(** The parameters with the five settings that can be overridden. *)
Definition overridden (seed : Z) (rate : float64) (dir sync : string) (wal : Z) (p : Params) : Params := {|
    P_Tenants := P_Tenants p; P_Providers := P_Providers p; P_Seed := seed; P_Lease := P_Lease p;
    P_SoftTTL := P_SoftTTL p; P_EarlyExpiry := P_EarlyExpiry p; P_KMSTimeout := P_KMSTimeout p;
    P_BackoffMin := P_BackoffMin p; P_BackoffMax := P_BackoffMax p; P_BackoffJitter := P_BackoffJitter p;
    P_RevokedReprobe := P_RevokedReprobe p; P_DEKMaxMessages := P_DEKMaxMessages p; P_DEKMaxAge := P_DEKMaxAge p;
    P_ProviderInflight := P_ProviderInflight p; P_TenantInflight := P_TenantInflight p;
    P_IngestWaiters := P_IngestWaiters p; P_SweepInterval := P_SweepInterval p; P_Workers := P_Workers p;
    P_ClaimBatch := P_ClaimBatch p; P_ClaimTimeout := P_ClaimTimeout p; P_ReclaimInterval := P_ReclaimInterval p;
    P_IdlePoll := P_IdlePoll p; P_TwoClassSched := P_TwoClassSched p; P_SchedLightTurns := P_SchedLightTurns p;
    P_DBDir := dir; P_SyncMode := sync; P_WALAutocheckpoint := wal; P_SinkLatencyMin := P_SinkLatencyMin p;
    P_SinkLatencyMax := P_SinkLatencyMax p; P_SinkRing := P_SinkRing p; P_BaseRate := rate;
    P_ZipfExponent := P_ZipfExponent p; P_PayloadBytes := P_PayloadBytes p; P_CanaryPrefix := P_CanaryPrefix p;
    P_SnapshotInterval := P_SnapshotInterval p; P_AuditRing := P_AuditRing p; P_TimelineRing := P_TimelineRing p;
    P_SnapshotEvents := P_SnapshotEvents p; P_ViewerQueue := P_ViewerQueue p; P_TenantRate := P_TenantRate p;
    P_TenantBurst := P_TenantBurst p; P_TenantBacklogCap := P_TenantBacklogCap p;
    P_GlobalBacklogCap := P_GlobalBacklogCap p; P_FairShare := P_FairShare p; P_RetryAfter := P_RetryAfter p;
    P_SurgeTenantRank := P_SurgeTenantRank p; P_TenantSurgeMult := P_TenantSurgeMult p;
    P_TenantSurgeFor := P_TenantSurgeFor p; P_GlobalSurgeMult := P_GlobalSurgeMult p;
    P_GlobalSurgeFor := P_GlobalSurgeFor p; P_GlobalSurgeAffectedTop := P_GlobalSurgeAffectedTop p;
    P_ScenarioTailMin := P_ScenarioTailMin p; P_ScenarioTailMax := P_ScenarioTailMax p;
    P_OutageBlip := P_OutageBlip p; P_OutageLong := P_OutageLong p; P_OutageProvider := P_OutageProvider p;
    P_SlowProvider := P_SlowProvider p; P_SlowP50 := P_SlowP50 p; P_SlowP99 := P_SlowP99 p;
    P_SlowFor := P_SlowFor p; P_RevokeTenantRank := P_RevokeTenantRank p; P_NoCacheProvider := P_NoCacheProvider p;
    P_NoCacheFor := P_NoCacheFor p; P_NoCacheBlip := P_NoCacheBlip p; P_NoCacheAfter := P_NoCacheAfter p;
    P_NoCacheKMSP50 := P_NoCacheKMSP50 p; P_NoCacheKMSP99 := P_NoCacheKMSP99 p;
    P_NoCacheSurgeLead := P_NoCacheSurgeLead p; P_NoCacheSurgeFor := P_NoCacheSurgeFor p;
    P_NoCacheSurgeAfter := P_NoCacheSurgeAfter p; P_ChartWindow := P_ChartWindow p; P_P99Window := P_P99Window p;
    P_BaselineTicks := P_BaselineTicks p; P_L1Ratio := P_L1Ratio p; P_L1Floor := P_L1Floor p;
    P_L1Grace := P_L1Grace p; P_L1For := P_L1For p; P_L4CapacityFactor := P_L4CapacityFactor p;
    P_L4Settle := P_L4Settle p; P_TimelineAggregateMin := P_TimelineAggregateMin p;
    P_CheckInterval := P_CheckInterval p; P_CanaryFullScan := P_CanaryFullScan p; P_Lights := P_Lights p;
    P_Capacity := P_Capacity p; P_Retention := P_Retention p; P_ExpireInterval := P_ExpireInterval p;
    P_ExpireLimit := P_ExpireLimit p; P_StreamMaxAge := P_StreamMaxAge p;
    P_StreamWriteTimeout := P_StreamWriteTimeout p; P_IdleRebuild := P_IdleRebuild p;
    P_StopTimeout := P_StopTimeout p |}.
————————
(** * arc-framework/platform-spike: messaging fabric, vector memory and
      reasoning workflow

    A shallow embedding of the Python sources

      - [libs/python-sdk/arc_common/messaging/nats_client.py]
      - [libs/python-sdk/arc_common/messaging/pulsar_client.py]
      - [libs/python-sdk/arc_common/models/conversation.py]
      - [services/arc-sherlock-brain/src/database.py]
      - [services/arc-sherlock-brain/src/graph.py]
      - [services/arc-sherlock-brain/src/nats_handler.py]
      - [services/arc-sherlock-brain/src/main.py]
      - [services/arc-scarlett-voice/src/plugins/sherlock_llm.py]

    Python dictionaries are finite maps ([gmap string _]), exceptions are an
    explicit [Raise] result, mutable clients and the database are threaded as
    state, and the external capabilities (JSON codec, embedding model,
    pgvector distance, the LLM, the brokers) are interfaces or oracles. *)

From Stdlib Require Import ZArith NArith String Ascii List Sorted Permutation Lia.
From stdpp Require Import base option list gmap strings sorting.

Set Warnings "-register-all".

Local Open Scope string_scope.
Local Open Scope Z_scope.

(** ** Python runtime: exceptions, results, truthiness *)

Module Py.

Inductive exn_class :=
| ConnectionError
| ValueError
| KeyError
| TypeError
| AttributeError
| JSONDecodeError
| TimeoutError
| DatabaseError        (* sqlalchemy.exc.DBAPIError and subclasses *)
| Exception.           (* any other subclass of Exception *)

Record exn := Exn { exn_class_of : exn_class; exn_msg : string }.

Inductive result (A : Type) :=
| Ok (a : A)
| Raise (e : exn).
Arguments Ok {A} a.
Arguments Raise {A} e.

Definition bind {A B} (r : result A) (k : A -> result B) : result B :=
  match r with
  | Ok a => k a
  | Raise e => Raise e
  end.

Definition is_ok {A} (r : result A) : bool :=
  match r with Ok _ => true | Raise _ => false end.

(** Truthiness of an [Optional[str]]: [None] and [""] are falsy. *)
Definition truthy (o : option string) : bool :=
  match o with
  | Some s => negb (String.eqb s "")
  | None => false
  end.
————————
What you need to do
All lines above with "brain" in them should be returned.

Response
      - [services/arc-sherlock-brain/src/database.py]
      - [services/arc-sherlock-brain/src/graph.py]
      - [services/arc-sherlock-brain/src/nats_handler.py]
      - [services/arc-sherlock-brain/src/main.py]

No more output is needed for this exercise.